◆ Records supplied:
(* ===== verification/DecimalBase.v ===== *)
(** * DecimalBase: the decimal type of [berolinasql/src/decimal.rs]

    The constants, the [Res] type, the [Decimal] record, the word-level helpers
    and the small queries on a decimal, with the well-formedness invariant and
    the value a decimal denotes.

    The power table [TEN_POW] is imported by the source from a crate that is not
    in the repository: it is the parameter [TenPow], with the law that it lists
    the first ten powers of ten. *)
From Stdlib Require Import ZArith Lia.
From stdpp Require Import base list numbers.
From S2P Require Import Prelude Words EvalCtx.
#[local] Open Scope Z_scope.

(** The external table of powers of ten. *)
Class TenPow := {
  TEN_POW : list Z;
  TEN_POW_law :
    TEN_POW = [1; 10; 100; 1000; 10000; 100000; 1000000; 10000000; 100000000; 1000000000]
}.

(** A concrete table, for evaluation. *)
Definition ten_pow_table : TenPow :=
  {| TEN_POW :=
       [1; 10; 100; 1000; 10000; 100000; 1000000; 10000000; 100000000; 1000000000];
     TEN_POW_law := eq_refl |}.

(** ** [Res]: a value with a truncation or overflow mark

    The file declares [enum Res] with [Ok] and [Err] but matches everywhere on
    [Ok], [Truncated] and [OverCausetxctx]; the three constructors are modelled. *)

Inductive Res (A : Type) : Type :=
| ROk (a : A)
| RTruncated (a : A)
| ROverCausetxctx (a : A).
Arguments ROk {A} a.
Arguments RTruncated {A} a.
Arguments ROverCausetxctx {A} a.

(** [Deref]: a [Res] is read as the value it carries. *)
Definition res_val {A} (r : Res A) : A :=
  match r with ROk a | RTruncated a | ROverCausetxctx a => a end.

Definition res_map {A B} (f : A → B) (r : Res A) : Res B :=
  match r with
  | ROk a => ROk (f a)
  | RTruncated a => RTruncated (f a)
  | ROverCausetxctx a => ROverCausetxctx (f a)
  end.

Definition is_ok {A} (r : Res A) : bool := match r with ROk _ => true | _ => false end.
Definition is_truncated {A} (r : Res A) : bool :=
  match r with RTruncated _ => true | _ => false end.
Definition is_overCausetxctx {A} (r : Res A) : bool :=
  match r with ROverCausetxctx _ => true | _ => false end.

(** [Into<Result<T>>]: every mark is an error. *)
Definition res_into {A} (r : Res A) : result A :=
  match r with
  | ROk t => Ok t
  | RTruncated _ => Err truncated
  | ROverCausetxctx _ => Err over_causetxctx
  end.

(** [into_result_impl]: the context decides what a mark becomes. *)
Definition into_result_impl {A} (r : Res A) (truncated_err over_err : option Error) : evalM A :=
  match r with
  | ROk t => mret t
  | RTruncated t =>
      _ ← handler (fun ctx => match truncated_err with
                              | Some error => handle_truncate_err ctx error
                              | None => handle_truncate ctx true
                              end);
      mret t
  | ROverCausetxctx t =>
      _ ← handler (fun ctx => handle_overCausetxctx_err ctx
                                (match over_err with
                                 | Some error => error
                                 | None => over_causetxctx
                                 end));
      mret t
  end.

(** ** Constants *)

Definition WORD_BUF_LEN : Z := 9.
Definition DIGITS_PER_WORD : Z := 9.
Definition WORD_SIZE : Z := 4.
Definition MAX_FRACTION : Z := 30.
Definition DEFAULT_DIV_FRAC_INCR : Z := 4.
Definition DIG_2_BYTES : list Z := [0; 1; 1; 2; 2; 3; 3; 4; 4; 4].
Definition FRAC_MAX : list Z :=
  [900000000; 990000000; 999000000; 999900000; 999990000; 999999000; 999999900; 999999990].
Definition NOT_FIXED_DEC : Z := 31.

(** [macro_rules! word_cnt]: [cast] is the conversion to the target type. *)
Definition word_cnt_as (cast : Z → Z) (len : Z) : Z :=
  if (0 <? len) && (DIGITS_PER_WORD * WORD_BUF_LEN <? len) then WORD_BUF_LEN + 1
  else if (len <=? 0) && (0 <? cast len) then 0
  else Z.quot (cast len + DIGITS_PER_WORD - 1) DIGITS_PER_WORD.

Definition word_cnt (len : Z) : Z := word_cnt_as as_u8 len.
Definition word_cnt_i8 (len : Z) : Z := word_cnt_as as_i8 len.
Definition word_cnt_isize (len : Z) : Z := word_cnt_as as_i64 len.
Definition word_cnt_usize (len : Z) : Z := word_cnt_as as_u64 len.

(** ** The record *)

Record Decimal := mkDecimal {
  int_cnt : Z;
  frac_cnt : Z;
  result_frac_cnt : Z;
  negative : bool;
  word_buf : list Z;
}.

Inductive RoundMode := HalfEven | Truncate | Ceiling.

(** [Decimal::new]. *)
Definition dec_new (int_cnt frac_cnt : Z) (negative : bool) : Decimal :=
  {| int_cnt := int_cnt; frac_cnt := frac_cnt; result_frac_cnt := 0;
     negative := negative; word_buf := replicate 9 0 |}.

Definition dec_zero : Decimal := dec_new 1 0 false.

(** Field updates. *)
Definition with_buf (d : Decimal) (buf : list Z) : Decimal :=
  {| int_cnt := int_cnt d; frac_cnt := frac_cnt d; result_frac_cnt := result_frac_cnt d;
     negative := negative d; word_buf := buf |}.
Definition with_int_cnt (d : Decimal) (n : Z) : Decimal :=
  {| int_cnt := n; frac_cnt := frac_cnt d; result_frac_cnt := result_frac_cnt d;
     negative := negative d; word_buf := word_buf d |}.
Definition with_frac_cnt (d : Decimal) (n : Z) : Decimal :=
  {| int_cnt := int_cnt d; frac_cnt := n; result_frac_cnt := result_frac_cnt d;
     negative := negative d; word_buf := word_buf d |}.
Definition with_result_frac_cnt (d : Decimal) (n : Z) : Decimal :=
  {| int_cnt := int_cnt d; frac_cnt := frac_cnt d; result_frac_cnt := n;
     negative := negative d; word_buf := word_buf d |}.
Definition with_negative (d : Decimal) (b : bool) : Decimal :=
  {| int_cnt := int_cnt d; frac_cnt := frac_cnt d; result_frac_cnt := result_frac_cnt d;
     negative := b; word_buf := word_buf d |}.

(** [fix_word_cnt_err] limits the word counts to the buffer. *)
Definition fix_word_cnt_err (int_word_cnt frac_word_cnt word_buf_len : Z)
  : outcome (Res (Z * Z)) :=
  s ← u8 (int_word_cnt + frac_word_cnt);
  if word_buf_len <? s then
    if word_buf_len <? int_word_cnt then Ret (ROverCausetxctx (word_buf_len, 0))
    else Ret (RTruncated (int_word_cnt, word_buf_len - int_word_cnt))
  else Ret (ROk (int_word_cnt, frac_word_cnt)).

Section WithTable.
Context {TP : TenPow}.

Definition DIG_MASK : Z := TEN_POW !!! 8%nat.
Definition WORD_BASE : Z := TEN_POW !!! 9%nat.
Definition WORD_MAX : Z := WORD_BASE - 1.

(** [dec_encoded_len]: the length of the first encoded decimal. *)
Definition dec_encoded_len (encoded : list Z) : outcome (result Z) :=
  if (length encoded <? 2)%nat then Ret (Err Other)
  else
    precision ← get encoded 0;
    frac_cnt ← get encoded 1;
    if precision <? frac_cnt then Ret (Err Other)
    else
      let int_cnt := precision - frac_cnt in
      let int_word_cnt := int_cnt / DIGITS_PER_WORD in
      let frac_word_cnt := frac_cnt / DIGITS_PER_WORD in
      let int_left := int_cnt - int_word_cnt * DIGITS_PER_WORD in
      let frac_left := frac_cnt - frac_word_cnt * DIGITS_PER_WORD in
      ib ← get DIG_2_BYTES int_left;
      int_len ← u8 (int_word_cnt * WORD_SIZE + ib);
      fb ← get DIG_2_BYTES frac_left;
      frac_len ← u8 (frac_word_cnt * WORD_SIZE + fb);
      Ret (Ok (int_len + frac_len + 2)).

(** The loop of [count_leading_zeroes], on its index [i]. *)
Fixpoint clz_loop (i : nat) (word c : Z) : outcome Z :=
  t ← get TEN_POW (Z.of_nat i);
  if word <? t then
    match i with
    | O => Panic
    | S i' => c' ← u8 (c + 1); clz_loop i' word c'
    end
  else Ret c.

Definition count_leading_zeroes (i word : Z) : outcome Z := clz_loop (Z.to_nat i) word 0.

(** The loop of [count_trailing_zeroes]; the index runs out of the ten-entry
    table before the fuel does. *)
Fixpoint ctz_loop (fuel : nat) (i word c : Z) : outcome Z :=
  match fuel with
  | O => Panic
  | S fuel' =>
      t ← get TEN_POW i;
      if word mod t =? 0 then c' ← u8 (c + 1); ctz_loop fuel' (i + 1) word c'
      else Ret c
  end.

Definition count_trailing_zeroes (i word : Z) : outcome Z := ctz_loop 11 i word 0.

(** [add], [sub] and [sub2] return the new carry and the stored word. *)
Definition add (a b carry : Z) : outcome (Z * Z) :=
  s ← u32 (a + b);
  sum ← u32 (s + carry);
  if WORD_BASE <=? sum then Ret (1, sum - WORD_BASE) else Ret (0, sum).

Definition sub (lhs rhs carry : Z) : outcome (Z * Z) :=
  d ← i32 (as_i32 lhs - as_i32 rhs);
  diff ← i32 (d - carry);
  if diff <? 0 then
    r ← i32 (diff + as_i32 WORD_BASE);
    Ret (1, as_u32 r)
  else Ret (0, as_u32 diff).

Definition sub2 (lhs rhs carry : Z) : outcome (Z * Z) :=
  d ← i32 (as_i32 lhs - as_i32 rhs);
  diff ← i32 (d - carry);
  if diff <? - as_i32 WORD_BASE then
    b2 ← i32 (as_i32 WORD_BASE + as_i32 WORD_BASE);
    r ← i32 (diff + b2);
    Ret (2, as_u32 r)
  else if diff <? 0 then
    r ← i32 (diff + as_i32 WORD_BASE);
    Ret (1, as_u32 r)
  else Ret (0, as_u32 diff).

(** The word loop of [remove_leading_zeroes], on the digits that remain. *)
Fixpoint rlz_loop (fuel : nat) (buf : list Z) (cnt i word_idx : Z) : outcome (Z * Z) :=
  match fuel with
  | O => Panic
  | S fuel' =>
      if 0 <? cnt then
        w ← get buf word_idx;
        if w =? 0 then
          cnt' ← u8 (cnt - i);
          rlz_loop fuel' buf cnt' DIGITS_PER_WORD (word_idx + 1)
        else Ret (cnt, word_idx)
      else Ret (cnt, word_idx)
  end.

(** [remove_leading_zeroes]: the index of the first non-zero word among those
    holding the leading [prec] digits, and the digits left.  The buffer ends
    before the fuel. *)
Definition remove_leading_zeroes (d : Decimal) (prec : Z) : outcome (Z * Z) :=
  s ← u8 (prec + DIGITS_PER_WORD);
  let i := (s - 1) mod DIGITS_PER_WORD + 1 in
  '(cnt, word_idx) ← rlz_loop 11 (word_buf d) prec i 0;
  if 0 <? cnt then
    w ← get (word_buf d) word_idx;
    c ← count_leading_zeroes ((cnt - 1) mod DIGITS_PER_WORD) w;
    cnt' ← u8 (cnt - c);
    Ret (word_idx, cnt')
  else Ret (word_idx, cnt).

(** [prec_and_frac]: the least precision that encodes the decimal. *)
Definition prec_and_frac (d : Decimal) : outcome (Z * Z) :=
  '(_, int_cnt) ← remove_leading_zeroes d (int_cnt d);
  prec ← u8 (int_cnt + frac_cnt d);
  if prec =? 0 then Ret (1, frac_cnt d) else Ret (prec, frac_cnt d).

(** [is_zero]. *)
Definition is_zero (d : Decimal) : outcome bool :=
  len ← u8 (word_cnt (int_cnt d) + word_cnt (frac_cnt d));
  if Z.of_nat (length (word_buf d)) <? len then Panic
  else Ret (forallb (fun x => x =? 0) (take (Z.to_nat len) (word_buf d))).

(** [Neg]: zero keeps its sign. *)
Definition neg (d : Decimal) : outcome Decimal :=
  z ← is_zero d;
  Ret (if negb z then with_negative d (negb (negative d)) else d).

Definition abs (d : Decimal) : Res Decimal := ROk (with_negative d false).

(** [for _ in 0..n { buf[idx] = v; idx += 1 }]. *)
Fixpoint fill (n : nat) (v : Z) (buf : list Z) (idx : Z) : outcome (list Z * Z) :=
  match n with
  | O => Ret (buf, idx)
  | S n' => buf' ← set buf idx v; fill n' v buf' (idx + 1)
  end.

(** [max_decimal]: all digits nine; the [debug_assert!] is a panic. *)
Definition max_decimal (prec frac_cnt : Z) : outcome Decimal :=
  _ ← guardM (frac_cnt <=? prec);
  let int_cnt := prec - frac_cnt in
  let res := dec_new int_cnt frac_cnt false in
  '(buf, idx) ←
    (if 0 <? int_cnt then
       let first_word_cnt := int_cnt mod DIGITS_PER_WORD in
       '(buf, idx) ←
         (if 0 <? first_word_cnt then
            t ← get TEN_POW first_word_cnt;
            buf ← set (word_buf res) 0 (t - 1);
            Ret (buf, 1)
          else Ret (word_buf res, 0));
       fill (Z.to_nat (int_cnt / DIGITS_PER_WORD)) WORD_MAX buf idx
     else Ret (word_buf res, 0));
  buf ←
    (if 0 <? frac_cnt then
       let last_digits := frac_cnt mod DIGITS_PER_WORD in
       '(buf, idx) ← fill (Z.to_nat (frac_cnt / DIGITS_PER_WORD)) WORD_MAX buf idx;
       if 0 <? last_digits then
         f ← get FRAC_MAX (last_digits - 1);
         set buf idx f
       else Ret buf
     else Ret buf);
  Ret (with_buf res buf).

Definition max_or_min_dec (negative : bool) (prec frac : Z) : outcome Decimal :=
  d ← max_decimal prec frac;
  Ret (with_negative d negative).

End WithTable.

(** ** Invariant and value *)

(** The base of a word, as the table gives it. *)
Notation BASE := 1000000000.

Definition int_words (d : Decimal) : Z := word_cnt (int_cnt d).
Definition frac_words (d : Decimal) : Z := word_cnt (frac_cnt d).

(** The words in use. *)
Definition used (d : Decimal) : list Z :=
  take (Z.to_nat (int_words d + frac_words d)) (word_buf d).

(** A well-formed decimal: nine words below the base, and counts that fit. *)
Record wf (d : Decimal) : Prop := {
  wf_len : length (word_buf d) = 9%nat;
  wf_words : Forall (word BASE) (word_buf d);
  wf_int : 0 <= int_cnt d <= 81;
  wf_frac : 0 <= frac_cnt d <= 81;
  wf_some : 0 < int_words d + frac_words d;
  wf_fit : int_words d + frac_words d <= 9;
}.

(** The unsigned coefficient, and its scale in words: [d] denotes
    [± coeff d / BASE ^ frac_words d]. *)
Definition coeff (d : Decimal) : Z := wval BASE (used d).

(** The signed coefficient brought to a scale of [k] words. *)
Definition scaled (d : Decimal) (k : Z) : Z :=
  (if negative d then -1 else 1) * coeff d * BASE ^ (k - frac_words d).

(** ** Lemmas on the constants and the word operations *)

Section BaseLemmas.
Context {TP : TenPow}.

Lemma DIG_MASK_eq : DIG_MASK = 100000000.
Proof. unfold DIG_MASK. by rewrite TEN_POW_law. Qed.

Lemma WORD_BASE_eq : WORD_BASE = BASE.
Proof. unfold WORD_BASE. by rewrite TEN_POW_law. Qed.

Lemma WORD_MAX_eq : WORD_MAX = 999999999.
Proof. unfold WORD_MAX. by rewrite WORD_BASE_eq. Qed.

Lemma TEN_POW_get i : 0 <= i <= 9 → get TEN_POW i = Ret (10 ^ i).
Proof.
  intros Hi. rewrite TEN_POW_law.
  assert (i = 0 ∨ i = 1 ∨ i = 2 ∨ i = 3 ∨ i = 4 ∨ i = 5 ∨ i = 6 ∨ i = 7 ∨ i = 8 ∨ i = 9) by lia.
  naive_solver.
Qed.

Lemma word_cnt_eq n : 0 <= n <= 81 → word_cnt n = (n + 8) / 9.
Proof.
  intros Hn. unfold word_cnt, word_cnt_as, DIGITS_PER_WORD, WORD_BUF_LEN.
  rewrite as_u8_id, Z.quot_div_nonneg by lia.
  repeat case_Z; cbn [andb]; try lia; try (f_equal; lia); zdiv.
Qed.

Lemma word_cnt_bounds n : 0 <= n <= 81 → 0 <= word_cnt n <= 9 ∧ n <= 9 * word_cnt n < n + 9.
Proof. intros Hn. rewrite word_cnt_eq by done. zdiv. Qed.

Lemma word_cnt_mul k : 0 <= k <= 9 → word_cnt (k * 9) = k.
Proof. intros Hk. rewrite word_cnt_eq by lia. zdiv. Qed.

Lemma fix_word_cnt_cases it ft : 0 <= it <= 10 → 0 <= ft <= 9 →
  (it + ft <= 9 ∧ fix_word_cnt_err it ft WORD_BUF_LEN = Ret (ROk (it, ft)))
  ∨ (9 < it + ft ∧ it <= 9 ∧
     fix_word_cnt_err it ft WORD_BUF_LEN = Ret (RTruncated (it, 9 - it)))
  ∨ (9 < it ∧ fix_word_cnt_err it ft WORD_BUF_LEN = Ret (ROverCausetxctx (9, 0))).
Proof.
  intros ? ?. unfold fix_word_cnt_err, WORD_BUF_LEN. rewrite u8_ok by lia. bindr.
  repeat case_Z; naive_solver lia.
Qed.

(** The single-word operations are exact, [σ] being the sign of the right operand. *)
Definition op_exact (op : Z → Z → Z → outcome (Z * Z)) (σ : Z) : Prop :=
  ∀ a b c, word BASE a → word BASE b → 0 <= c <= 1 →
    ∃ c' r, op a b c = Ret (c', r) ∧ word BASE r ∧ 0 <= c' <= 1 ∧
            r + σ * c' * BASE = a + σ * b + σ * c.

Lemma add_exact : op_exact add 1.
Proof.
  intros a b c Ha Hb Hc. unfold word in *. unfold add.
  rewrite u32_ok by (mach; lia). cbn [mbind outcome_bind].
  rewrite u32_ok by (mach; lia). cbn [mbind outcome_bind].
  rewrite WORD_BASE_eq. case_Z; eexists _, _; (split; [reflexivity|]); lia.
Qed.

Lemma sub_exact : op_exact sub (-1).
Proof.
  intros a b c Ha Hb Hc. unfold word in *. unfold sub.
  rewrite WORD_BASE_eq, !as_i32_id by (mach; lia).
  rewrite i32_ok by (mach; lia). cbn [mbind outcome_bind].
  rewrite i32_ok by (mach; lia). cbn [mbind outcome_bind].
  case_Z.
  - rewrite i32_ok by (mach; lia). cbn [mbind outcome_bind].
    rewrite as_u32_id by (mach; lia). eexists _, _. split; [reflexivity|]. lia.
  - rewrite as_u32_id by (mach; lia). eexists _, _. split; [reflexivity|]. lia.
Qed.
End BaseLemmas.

◆ What you are asked to do: Beginning with the line above that contains "wf_fit : int_words d + frac_words d <= 9;", copy each line exactly up to and including the line that contains "intros Hi. rewrite TEN_POW_law.", and go no further.

◆ Response to this task:
  wf_fit : int_words d + frac_words d <= 9;
}.

(** The unsigned coefficient, and its scale in words: [d] denotes
    [± coeff d / BASE ^ frac_words d]. *)
Definition coeff (d : Decimal) : Z := wval BASE (used d).

(** The signed coefficient brought to a scale of [k] words. *)
Definition scaled (d : Decimal) (k : Z) : Z :=
  (if negative d then -1 else 1) * coeff d * BASE ^ (k - frac_words d).

(** ** Lemmas on the constants and the word operations *)

Section BaseLemmas.
Context {TP : TenPow}.

Lemma DIG_MASK_eq : DIG_MASK = 100000000.
Proof. unfold DIG_MASK. by rewrite TEN_POW_law. Qed.

Lemma WORD_BASE_eq : WORD_BASE = BASE.
Proof. unfold WORD_BASE. by rewrite TEN_POW_law. Qed.

Lemma WORD_MAX_eq : WORD_MAX = 999999999.
Proof. unfold WORD_MAX. by rewrite WORD_BASE_eq. Qed.

Lemma TEN_POW_get i : 0 <= i <= 9 → get TEN_POW i = Ret (10 ^ i).
Proof.
  intros Hi. rewrite TEN_POW_law.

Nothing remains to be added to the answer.